◆ **Required action**
An exact transcription of every record is needed.

◆ **Items from a dataset**
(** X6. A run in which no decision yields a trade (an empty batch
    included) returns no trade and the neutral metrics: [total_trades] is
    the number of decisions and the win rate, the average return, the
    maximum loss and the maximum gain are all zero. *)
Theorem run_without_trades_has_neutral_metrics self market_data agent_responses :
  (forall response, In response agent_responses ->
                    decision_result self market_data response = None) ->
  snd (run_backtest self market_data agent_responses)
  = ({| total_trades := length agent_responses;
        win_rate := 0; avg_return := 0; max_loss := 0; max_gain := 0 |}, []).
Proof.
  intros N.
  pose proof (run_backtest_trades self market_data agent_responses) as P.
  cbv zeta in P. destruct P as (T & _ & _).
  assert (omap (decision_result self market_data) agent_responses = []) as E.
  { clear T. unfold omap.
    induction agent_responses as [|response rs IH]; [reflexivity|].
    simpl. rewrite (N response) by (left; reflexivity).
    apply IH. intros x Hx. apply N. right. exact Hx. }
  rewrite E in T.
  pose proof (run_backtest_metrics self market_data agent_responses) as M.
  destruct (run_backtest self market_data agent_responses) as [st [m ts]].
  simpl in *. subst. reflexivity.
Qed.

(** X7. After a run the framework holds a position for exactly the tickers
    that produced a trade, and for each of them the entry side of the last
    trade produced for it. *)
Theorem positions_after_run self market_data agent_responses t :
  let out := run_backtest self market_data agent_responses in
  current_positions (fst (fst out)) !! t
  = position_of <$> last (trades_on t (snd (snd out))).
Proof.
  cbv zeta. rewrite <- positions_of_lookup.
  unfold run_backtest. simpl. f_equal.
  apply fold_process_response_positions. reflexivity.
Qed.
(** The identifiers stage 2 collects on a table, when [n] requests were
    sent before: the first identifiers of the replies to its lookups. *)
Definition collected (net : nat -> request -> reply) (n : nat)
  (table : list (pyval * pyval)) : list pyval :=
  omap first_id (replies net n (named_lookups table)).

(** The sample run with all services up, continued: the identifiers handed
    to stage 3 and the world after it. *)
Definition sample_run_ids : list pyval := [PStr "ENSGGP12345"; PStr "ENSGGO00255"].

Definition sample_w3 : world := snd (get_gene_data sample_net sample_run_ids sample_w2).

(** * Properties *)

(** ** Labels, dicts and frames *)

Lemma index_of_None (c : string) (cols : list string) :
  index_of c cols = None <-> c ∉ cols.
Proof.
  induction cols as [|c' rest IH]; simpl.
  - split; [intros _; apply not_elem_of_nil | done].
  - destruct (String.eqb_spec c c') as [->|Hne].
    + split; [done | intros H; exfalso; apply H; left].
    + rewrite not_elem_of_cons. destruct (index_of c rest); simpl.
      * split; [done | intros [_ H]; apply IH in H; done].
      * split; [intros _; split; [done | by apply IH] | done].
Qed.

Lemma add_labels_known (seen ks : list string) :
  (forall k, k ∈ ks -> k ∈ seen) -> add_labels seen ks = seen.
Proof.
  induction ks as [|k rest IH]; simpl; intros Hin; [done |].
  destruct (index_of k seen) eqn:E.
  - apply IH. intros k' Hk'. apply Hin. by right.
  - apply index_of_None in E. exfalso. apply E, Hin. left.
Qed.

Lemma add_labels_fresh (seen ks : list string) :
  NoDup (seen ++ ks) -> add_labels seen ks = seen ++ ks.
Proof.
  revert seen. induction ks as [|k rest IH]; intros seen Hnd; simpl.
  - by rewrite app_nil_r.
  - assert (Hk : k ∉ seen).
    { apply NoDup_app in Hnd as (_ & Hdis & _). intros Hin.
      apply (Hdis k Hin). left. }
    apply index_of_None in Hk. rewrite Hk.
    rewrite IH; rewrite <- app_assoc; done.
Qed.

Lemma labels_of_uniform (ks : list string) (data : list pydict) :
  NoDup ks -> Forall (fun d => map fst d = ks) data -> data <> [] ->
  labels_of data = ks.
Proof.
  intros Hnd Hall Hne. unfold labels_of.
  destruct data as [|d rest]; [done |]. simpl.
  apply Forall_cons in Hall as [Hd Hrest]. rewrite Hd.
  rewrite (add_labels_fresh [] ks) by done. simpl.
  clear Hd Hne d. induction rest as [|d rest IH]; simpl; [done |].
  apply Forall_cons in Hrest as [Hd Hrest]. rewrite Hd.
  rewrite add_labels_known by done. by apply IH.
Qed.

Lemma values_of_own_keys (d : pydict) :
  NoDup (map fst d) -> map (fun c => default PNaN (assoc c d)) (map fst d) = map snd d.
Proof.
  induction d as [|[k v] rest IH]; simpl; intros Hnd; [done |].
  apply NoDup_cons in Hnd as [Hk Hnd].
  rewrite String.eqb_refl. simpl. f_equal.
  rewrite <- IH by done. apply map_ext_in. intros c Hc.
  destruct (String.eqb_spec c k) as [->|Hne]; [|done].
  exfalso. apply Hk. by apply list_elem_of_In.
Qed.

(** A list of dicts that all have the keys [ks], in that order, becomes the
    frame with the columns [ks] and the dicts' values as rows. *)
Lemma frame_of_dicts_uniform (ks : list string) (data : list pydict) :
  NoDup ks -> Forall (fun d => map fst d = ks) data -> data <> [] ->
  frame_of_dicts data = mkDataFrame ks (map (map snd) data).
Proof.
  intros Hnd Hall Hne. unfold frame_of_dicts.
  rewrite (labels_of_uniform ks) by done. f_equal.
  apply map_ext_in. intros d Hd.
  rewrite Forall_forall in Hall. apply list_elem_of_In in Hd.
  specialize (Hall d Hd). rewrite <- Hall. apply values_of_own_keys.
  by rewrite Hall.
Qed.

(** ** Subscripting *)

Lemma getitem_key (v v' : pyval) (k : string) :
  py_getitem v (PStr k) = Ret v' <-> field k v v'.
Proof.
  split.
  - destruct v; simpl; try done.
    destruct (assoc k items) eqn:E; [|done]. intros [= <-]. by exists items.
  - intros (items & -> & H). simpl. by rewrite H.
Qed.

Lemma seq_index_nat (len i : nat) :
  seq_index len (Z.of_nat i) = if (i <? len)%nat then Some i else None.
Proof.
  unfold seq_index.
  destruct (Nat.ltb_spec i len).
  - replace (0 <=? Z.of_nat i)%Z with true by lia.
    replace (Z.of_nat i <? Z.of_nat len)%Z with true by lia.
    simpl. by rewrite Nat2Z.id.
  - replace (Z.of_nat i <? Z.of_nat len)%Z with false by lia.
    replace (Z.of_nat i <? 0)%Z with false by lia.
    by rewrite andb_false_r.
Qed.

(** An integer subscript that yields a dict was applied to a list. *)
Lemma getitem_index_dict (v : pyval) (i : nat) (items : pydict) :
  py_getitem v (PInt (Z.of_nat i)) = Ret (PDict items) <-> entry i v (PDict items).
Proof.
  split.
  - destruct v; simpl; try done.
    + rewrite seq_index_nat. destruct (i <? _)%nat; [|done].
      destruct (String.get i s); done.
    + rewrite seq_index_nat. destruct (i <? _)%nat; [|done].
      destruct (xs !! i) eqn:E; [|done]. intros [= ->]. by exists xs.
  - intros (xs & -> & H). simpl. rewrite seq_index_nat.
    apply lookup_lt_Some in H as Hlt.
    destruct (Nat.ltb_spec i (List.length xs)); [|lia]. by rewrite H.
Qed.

◆ **Exercise result**
(** X6. A run in which no decision yields a trade (an empty batch
    included) returns no trade and the neutral metrics: [total_trades] is
    the number of decisions and the win rate, the average return, the
    maximum loss and the maximum gain are all zero. *)
Theorem run_without_trades_has_neutral_metrics self market_data agent_responses :
  (forall response, In response agent_responses ->
                    decision_result self market_data response = None) ->
  snd (run_backtest self market_data agent_responses)
  = ({| total_trades := length agent_responses;
        win_rate := 0; avg_return := 0; max_loss := 0; max_gain := 0 |}, []).
Proof.
  intros N.
  pose proof (run_backtest_trades self market_data agent_responses) as P.
  cbv zeta in P. destruct P as (T & _ & _).
  assert (omap (decision_result self market_data) agent_responses = []) as E.
  { clear T. unfold omap.
    induction agent_responses as [|response rs IH]; [reflexivity|].
    simpl. rewrite (N response) by (left; reflexivity).
    apply IH. intros x Hx. apply N. right. exact Hx. }
  rewrite E in T.
  pose proof (run_backtest_metrics self market_data agent_responses) as M.
  destruct (run_backtest self market_data agent_responses) as [st [m ts]].
  simpl in *. subst. reflexivity.
Qed.

(** X7. After a run the framework holds a position for exactly the tickers
    that produced a trade, and for each of them the entry side of the last
    trade produced for it. *)
Theorem positions_after_run self market_data agent_responses t :
  let out := run_backtest self market_data agent_responses in
  current_positions (fst (fst out)) !! t
  = position_of <$> last (trades_on t (snd (snd out))).
Proof.
  cbv zeta. rewrite <- positions_of_lookup.
  unfold run_backtest. simpl. f_equal.
  apply fold_process_response_positions. reflexivity.
Qed.
(** The identifiers stage 2 collects on a table, when [n] requests were
    sent before: the first identifiers of the replies to its lookups. *)
Definition collected (net : nat -> request -> reply) (n : nat)
  (table : list (pyval * pyval)) : list pyval :=
  omap first_id (replies net n (named_lookups table)).

(** The sample run with all services up, continued: the identifiers handed
    to stage 3 and the world after it. *)
Definition sample_run_ids : list pyval := [PStr "ENSGGP12345"; PStr "ENSGGO00255"].

Definition sample_w3 : world := snd (get_gene_data sample_net sample_run_ids sample_w2).

(** * Properties *)

(** ** Labels, dicts and frames *)

Lemma index_of_None (c : string) (cols : list string) :
  index_of c cols = None <-> c ∉ cols.
Proof.
  induction cols as [|c' rest IH]; simpl.
  - split; [intros _; apply not_elem_of_nil | done].
  - destruct (String.eqb_spec c c') as [->|Hne].
    + split; [done | intros H; exfalso; apply H; left].
    + rewrite not_elem_of_cons. destruct (index_of c rest); simpl.
      * split; [done | intros [_ H]; apply IH in H; done].
      * split; [intros _; split; [done | by apply IH] | done].
Qed.

Lemma add_labels_known (seen ks : list string) :
  (forall k, k ∈ ks -> k ∈ seen) -> add_labels seen ks = seen.
Proof.
  induction ks as [|k rest IH]; simpl; intros Hin; [done |].
  destruct (index_of k seen) eqn:E.
  - apply IH. intros k' Hk'. apply Hin. by right.
  - apply index_of_None in E. exfalso. apply E, Hin. left.
Qed.

Lemma add_labels_fresh (seen ks : list string) :
  NoDup (seen ++ ks) -> add_labels seen ks = seen ++ ks.
Proof.
  revert seen. induction ks as [|k rest IH]; intros seen Hnd; simpl.
  - by rewrite app_nil_r.
  - assert (Hk : k ∉ seen).
    { apply NoDup_app in Hnd as (_ & Hdis & _). intros Hin.
      apply (Hdis k Hin). left. }
    apply index_of_None in Hk. rewrite Hk.
    rewrite IH; rewrite <- app_assoc; done.
Qed.

Lemma labels_of_uniform (ks : list string) (data : list pydict) :
  NoDup ks -> Forall (fun d => map fst d = ks) data -> data <> [] ->
  labels_of data = ks.
Proof.
  intros Hnd Hall Hne. unfold labels_of.
  destruct data as [|d rest]; [done |]. simpl.
  apply Forall_cons in Hall as [Hd Hrest]. rewrite Hd.
  rewrite (add_labels_fresh [] ks) by done. simpl.
  clear Hd Hne d. induction rest as [|d rest IH]; simpl; [done |].
  apply Forall_cons in Hrest as [Hd Hrest]. rewrite Hd.
  rewrite add_labels_known by done. by apply IH.
Qed.

Lemma values_of_own_keys (d : pydict) :
  NoDup (map fst d) -> map (fun c => default PNaN (assoc c d)) (map fst d) = map snd d.
Proof.
  induction d as [|[k v] rest IH]; simpl; intros Hnd; [done |].
  apply NoDup_cons in Hnd as [Hk Hnd].
  rewrite String.eqb_refl. simpl. f_equal.
  rewrite <- IH by done. apply map_ext_in. intros c Hc.
  destruct (String.eqb_spec c k) as [->|Hne]; [|done].
  exfalso. apply Hk. by apply list_elem_of_In.
Qed.

(** A list of dicts that all have the keys [ks], in that order, becomes the
    frame with the columns [ks] and the dicts' values as rows. *)
Lemma frame_of_dicts_uniform (ks : list string) (data : list pydict) :
  NoDup ks -> Forall (fun d => map fst d = ks) data -> data <> [] ->
  frame_of_dicts data = mkDataFrame ks (map (map snd) data).
Proof.
  intros Hnd Hall Hne. unfold frame_of_dicts.
  rewrite (labels_of_uniform ks) by done. f_equal.
  apply map_ext_in. intros d Hd.
  rewrite Forall_forall in Hall. apply list_elem_of_In in Hd.
  specialize (Hall d Hd). rewrite <- Hall. apply values_of_own_keys.
  by rewrite Hall.
Qed.

(** ** Subscripting *)

Lemma getitem_key (v v' : pyval) (k : string) :
  py_getitem v (PStr k) = Ret v' <-> field k v v'.
Proof.
  split.
  - destruct v; simpl; try done.
    destruct (assoc k items) eqn:E; [|done]. intros [= <-]. by exists items.
  - intros (items & -> & H). simpl. by rewrite H.
Qed.

Lemma seq_index_nat (len i : nat) :
  seq_index len (Z.of_nat i) = if (i <? len)%nat then Some i else None.
Proof.
  unfold seq_index.
  destruct (Nat.ltb_spec i len).
  - replace (0 <=? Z.of_nat i)%Z with true by lia.
    replace (Z.of_nat i <? Z.of_nat len)%Z with true by lia.
    simpl. by rewrite Nat2Z.id.
  - replace (Z.of_nat i <? Z.of_nat len)%Z with false by lia.
    replace (Z.of_nat i <? 0)%Z with false by lia.
    by rewrite andb_false_r.
Qed.

(** An integer subscript that yields a dict was applied to a list. *)
Lemma getitem_index_dict (v : pyval) (i : nat) (items : pydict) :
  py_getitem v (PInt (Z.of_nat i)) = Ret (PDict items) <-> entry i v (PDict items).
Proof.
  split.
  - destruct v; simpl; try done.
    + rewrite seq_index_nat. destruct (i <? _)%nat; [|done].
      destruct (String.get i s); done.
    + rewrite seq_index_nat. destruct (i <? _)%nat; [|done].
      destruct (xs !! i) eqn:E; [|done]. intros [= ->]. by exists xs.
  - intros (xs & -> & H). simpl. rewrite seq_index_nat.
    apply lookup_lt_Some in H as Hlt.
    destruct (Nat.ltb_spec i (List.length xs)); [|lia]. by rewrite H.
Qed.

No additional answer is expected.